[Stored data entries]
::::

(* ===== verification/Token.v ===== *)
(** The join token of a cluster (pkg/token/token.go). *)

From S2P Require Import Prelude GoStd Effects ApiTypes Api Capi.

(** What the code needs of an owner object: its key, kind and UID. *)
Record Owner := mkOwner {
  OwnerObjName : string;
  OwnerObjNamespace : string;
  OwnerObjUID : string;
  OwnerObjAPIVersion : string;
  OwnerObjKind : string;
}.

(** [metav1.NewControllerRef(owner, owner's kind)]. *)
Definition NewControllerRef (o : Owner) : OwnerReference :=
  mkOwnerReference (OwnerObjAPIVersion o) (OwnerObjKind o) (OwnerObjName o) (OwnerObjUID o)
    (Some true) (Some true).

Definition is_controller (r : OwnerReference) : bool :=
  match OwnerController r with Some b => b | None => false end.

Definition name (clusterName : string) : string := clusterName +++ "-token".

(** The hexadecimal text of bytes ([hex.EncodeToString]). *)
Definition hex_digit (n : nat) : ascii :=
  ascii_of_nat (if (n <? 10)%nat then 48 + n else 87 + n).

Fixpoint EncodeToString (bs : list Byte.byte) : string :=
  match bs with
  | [] => ""
  | b :: bs' =>
      let n := N.to_nat (Byte.to_N b) in
      String (hex_digit (n / 16)) (String (hex_digit (n mod 16)) (EncodeToString bs'))
  end.

Definition randomB64 {S} (size : nat) : M S string :=
  r <- call (RandRead size) ;;
  match r with
  | inr err => throw err
  | inl token => ret (EncodeToString token)
  end.

Definition getSecret {S} (clusterKey : ObjectKey) : M S Secret :=
  r <- call (GetSecret (mkKey (KeyNamespace clusterKey) (name (KeyName clusterKey)))) ;;
  lift_res r.

(** The loop of [upsertControllerRef] over the owner references. *)
Fixpoint upsert_loop (newControllerRef : OwnerReference) (refs updated : list OwnerReference)
    (controllerRefUpdated : bool) : list OwnerReference * bool :=
  match refs with
  | [] => (updated, controllerRefUpdated)
  | ownerRef :: refs' =>
      if is_controller ownerRef
      then upsert_loop newControllerRef refs' (updated ++ [newControllerRef]) true
      else upsert_loop newControllerRef refs' (updated ++ [ownerRef]) controllerRefUpdated
  end.

Definition upsertControllerRef (controllee : ObjectMeta) (controller : Owner) : ObjectMeta :=
  let newControllerRef := NewControllerRef controller in
  let '(updated, controllerRefUpdated) :=
    upsert_loop newControllerRef (OwnerReferences controllee) [] false in
  with_owner_references
    (if controllerRefUpdated then updated else updated ++ [newControllerRef]) controllee.

Section Token.
(** [metav1.IsControlledBy] and [controllerutil.SetControllerReference], which
    may fail; the code ignores its error. *)
Context (IsControlledBy : ObjectMeta -> Owner -> bool)
  (SetControllerReference : Owner -> ObjectMeta -> ObjectMeta).

Definition generateAndStore {S} (clusterKey : ObjectKey) (owner : Owner) : M S string :=
  t <- try (randomB64 16) ;;
  match t with
  | inr err => throw (ENew "failed to generate token")
  | inl tokn =>
      let om := mkObjectMeta (name (KeyName clusterKey)) (KeyNamespace clusterKey) "" ""
        (Some {[ ClusterNameLabel := KeyName clusterKey ]}) None [] [] 0 None [] in
      let secret := mkSecret (SetControllerReference owner om) (Some {[ "value" := tokn ]})
        ClusterSecretType in
      r <- call (CreateSecret secret) ;;
      match r with
      | inr err => throw (ENew "failed to store token")
      | inl _ => ret tokn
      end
  end.

(** A nil secret is dereferenced when the lookup fails with any other error
    than not-found: the code panics. *)
Definition Reconcile {S} (clusterKey : ObjectKey) (owner : Owner) : M S unit :=
  r <- try (getSecret clusterKey) ;;
  match r with
  | inr err =>
      if IsNotFound err then generateAndStore clusterKey owner ;;; ret tt else panic
  | inl s =>
      if negb (IsControlledBy (SecretMeta s) owner) then
        u <- call (UpdateSecret (mkSecret (upsertControllerRef (SecretMeta s) owner)
                                   (SecretData s) (SecretType s))) ;;
        match u with
        | inr err => throw (ENew "failed to update ownership of token")
        | inl _ => ret tt
        end
      else ret tt
  end.
End Token.

(** [Lookup]. *)
Definition Lookup {S} (clusterKey : ObjectKey) : M S string :=
  r <- try (getSecret clusterKey) ;;
  match r with
  | inr err => throw (ENew "failed to lookup token")
  | inl s =>
      match gomap_get (SecretData s) "value" with
      | Some val => ret val
      | None => throw (ENew "found token secret without value")
      end
  end.

(** ** Owner references *)

Lemma upsert_loop_map new refs updated b :
  upsert_loop new refs updated b
  = (updated ++ ((fun r => if is_controller r then new else r) <$> refs),
     b || existsb is_controller refs).
Proof.
  revert updated b. induction refs as [|r refs IH]; intros updated b; simpl.
  - by rewrite app_nil_r, orb_false_r.
  - destruct (is_controller r); rewrite IH, <- app_assoc; simpl; [|done].
    by rewrite orb_true_r.
Qed.

(** [upsertControllerRef] makes the owner the controller of the object and
    keeps every other owner reference in its place: each controlling reference
    is replaced by the owner's and, when there was none, the owner's is added
    at the end. An object with at most one controller has exactly one
    afterwards, the owner; nothing but the references changes. *)
Theorem upsertControllerRef_spec om owner :
  let refs := OwnerReferences om in
  let refs' := OwnerReferences (upsertControllerRef om owner) in
  refs' = ((fun r => if is_controller r then NewControllerRef owner else r) <$> refs)
          ++ (if existsb is_controller refs then [] else [NewControllerRef owner])
  /\ List.filter (fun r => negb (is_controller r)) refs'
     = List.filter (fun r => negb (is_controller r)) refs
  /\ count is_controller refs' = max 1 (count is_controller refs)
  /\ upsertControllerRef om owner = with_owner_references refs' om.
Proof.
  unfold upsertControllerRef. rewrite upsert_loop_map. simpl.
  set (f := fun r => if is_controller r then NewControllerRef owner else r).
  assert (Hf : forall r, is_controller (f r) = is_controller r).
  { intros r. unfold f. destruct (is_controller r) eqn:E; done. }
  assert (Hkeep : forall l, List.filter (fun r => negb (is_controller r)) (f <$> l)
    = List.filter (fun r => negb (is_controller r)) l).
  { induction l as [|r l IH]; [done|]. simpl. rewrite Hf.
    destruct (is_controller r) eqn:E; simpl; [done|].
    f_equal; [unfold f; by rewrite E|done]. }
  assert (Hcnt : forall l, count is_controller (f <$> l) = count is_controller l).
  { induction l as [|r l IH]; [done|]. by rewrite fmap_cons, !count_cons, Hf, IH. }
  assert (Hex : forall l, existsb is_controller l = false -> count is_controller l = 0).
  { induction l as [|r l IH]; [done|]. simpl. intros [Hr Hl]%orb_false_iff.
    by rewrite count_cons, Hr, IH. }
  assert (Hex' : forall l, existsb is_controller l = true -> 1 <= count is_controller l).
  { induction l as [|r l IH]; [done|]. simpl. rewrite count_cons.
    destruct (is_controller r); simpl; [lia|]. intros ?. specialize (IH ltac:(done)). lia. }
  destruct (existsb is_controller (OwnerReferences om)) eqn:E; simpl; repeat split.
  - by rewrite app_nil_r.
  - apply Hkeep.
  - rewrite Hcnt. specialize (Hex' _ E). lia.
  - rewrite List.filter_app, Hkeep. simpl. by rewrite app_nil_r.
  - rewrite count_app, Hcnt, (Hex _ E). done.
Qed.

(** ** The token is written once *)

(** The secret [generateAndStore] stores. *)
Definition token_secret (SetControllerReference : Owner -> ObjectMeta -> ObjectMeta)
    (clusterKey : ObjectKey) (owner : Owner) (bytes : list Byte.byte) : Secret :=
  mkSecret (SetControllerReference owner
      (mkObjectMeta (name (KeyName clusterKey)) (KeyNamespace clusterKey) "" ""
        (Some {[ ClusterNameLabel := KeyName clusterKey ]}) None [] [] 0 None []))
    (Some {[ "value" := EncodeToString bytes ]}) ClusterSecretType.

(** A stored token is never changed. When the token secret exists, the only
    write [Reconcile] can make is one update of that secret that keeps its data
    and type and makes the owner its controller, and only when the owner does
    not control it yet. When it does not exist, one secret is created, holding
    the hexadecimal text of the sixteen random bytes. When the lookup fails
    otherwise, the code goes on with a nil secret and panics. *)
Theorem token_Reconcile_spec {S} IsControlledBy SetControllerReference
    clusterKey owner (s : S) :
  wp (Reconcile IsControlledBy SetControllerReference clusterKey owner) s (fun tr _ o =>
  exists r tr', tr = ev (GetSecret (mkKey (KeyNamespace clusterKey) (name (KeyName clusterKey)))) r :: tr'
  /\ match r with
     | inl sec =>
         o <> Panic
         /\ (forall e, e ∈ tr' -> IsControlledBy (SecretMeta sec) owner = false
              /\ ev_cmd e = UpdateSecret (mkSecret (upsertControllerRef (SecretMeta sec) owner)
                                            (SecretData sec) (SecretType sec)))
         /\ length tr' <= 1
     | inr err =>
         if IsNotFound err then
           o <> Panic /\ exists b tr'', tr' = ev (RandRead 16) b :: tr''
           /\ match b with
              | inl bytes => exists u, tr'' = [ev (CreateSecret
                  (token_secret SetControllerReference clusterKey owner bytes)) u]
              | inr _ => tr'' = []
              end
         else o = Panic /\ tr' = []
     end).
Proof.
  unfold Reconcile, getSecret, generateAndStore, randomB64.
  wp_go; simpl; do 2 eexists; (split; [reflexivity|]); simpl; rewrite ?Heqb.
  - split; [done|]. split; [|done]. intros e ->%list_elem_of_singleton.
    split; [by apply negb_true_iff|done].
  - split; [done|]. split; [|done]. intros e' ->%list_elem_of_singleton.
    split; [by apply negb_true_iff|done].
  - split; [done|]. split; [|lia]. intros e He. by apply elem_of_nil in He.
  - split; [done|]. eexists (inl _), _. split; [reflexivity|]. by eexists.
  - split; [done|]. eexists (inl _), _. split; [reflexivity|]. by eexists.
  - split; [done|]. eexists (inr _), _. split; [reflexivity|done].
  - done.
Qed.
(* ===== verification/CapiLib.v ===== *)
(** What the controllers use of Cluster API and of controller-runtime, and of
    values of their own. *)

From S2P Require Import Prelude GoStd Effects ApiTypes Api Capi Certificates Token.

(** ** What the controllers use

    Finalizers, owner references, endpoints, the pause test and the summaries
    of the older conditions, as they are documented. *)
Class ControllerLib `{CAPI} := {
  ContainsFinalizer : list string -> string -> bool;
  ContainsFinalizer_spec : forall fs f, ContainsFinalizer fs f = true <-> f ∈ fs;
  AddFinalizer : string -> list string -> list string;
  AddFinalizer_spec : forall f fs g, g ∈ AddFinalizer f fs <-> g = f \/ g ∈ fs;
  RemoveFinalizer : string -> list string -> list string;
  RemoveFinalizer_spec : forall f fs g, g ∈ RemoveFinalizer f fs <-> g <> f /\ g ∈ fs;
  IsPaused : Cluster -> KThreesControlPlane -> bool;
  config_IsPaused : Cluster -> KThreesConfig -> bool;
  Endpoint_IsValid : string -> Z -> bool;
  Endpoint_IsZero : string -> Z -> bool;
  Endpoint_String : string -> Z -> string;
  EnsureOwnerRef : list OwnerReference -> OwnerReference -> list OwnerReference;
  EnsureOwnerRef_in : forall refs r, exists r', r' ∈ EnsureOwnerRef refs r /\ OwnerUID r' = OwnerUID r;
  util_IsControlledBy : ObjectMeta -> ObjectMeta -> bool;
  metav1_IsControlledBy : ObjectMeta -> Owner -> bool;
  SetControllerReference : Owner -> ObjectMeta -> ObjectMeta;
  ControlPlaneSelectorForCluster : string -> string;
  IsNodeReady : Node -> bool;
  ClientCertificateRenewalDuration : Z;
  machine_is_v1_getter : bool;
  SetAggregate : string -> list Machine -> list V1Condition -> list V1Condition;
  SetAggregate_ne : forall t ms cs t', t' <> t -> v1_Get (SetAggregate t ms cs) t' = v1_Get cs t';
  SetSummary : list string -> list V1Condition -> list V1Condition;
  SetSummary_ne : forall ts cs t', t' <> "Ready" -> v1_Get (SetSummary ts cs) t' = v1_Get cs t';
  v1_Has : list V1Condition -> string -> bool;
  v1_Has_spec : forall cs t, v1_Has cs t = true <-> exists c, v1_Get cs t = Some c;
}.

(** A value of its own, from which the code keeps only the result. *)
Definition with_local {S T A} (x : T) (m : M T A) : M S A := zoom (fun _ => x) (fun _ s => s) m.

Lemma wp_with_local {S T A} (x : T) (m : M T A) (s : S) Q :
  wp m x (fun tr _ o => Q tr s o) -> wp (with_local x m) s Q.
Proof.
  unfold wp, with_local, zoom. rewrite always_bind. intros HQ. eapply always_mono; [|exact HQ].
  intros tr [s' o]. simpl. by rewrite app_nil_r.
Qed.


(** ** A reference instance

    The smallest functions that behave as documented: conditions are not
    summarized, and of the owners the one to ensure comes last. *)
Module reference_lib.
#[local] Existing Instance reference.capi.

Program Definition controller_lib : ControllerLib := {|
  ContainsFinalizer fs f := bool_decide (f ∈ fs);
  AddFinalizer f fs := f :: fs;
  RemoveFinalizer f fs := filter (fun g => g <> f) fs;
  IsPaused _ k := false;
  config_IsPaused _ _ := false;
  Endpoint_IsValid host port := negb (String.eqb host "") && negb (port =? 0)%Z;
  Endpoint_IsZero host port := String.eqb host "" && (port =? 0)%Z;
  Endpoint_String host _ := host;
  EnsureOwnerRef refs r := refs ++ [r];
  util_IsControlledBy _ _ := true;
  metav1_IsControlledBy _ _ := true;
  SetControllerReference _ om := om;
  ControlPlaneSelectorForCluster name := name;
  IsNodeReady _ := true;
  ClientCertificateRenewalDuration := 0%Z;
  machine_is_v1_getter := true;
  SetAggregate _ _ cs := cs;
  SetSummary _ cs := cs;
  v1_Has cs t := bool_decide (is_Some (v1_Get cs t));
|}.
Next Obligation. simpl. intros. apply bool_decide_eq_true. Qed.
Next Obligation. simpl. intros. by rewrite elem_of_cons. Qed.
Next Obligation. simpl. intros. by rewrite list_elem_of_filter. Qed.
Next Obligation. simpl. intros refs r. exists r. split; [|done]. apply elem_of_app. right. left. Qed.
Next Obligation. done. Qed.
Next Obligation. done. Qed.
Next Obligation. simpl. intros. by rewrite bool_decide_eq_true. Qed.
End reference_lib.
(** A server that holds config maps and machines; [serves w c r w'] is one call.
    The client of the controller writes to the server but reads from a cache that
    follows it, so that a read may answer what was stored at some earlier time:
    [shown w k cm] says that a read of [k] may still answer [cm], and [missed w k]
    that a read may say that there is no machine [k]. The laws are what Kubernetes
    and the cache document: a create fails when the object exists, a failed
    create may or may not have taken effect, reading changes nothing, none of
    these calls adds or removes a machine, and what a cache begins to show has
    been stored since. *)
Class ApiServer (W : Type) := {
  serves : W -> forall c : cmd, resp c -> W -> Prop;
  config_maps : W -> gmap ObjectKey ConfigMap;
  machines : W -> gset ObjectKey;
  shown : W -> ObjectKey -> ConfigMap -> Prop;
  missed : W -> ObjectKey -> Prop;
  serves_get : forall w k r w', serves w (GetConfigMap k) r w' ->
    config_maps w' = config_maps w
    /\ match r with inl cm => shown w k cm | inr _ => True end;
  serves_create : forall w cm r w', serves w (CreateConfigMap cm) r w' ->
    let k := mkKey (Namespace (ConfigMapMeta cm)) (Name (ConfigMapMeta cm)) in
    match r with
    | inl _ => config_maps w !! k = None /\ config_maps w' = <[k := cm]> (config_maps w)
    | inr _ => config_maps w' = config_maps w
        \/ config_maps w !! k = None /\ config_maps w' = <[k := cm]> (config_maps w)
    end;
  serves_delete : forall w k r w', serves w (DeleteConfigMap k) r w' ->
    config_maps w' = config_maps w \/ config_maps w' = delete k (config_maps w);
  serves_machine : forall w k r w', serves w (GetMachine k) r w' ->
    config_maps w' = config_maps w
    /\ match r with inl _ => True | inr e => IsNotFound e = true -> missed w k end;
  serves_machines : forall w c r w', lock_call c = true -> serves w c r w' ->
    machines w' = machines w;
  serves_shown : forall w c r w' k cm, serves w c r w' -> shown w' k cm ->
    shown w k cm \/ config_maps w' !! k = Some cm;
  serves_missed : forall w c r w' k, serves w c r w' -> missed w' k ->
    missed w k \/ k ∉ machines w';
}.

::::

**PROBLEM:** Look above for the line containing "serves_shown : forall"; copy from it through the last line, exactly, and nothing more.

**RESPONSE:**
  serves_shown : forall w c r w' k cm, serves w c r w' -> shown w' k cm ->
    shown w k cm \/ config_maps w' !! k = Some cm;
  serves_missed : forall w c r w' k, serves w c r w' -> missed w' k ->
    missed w k \/ k ∉ machines w';
}.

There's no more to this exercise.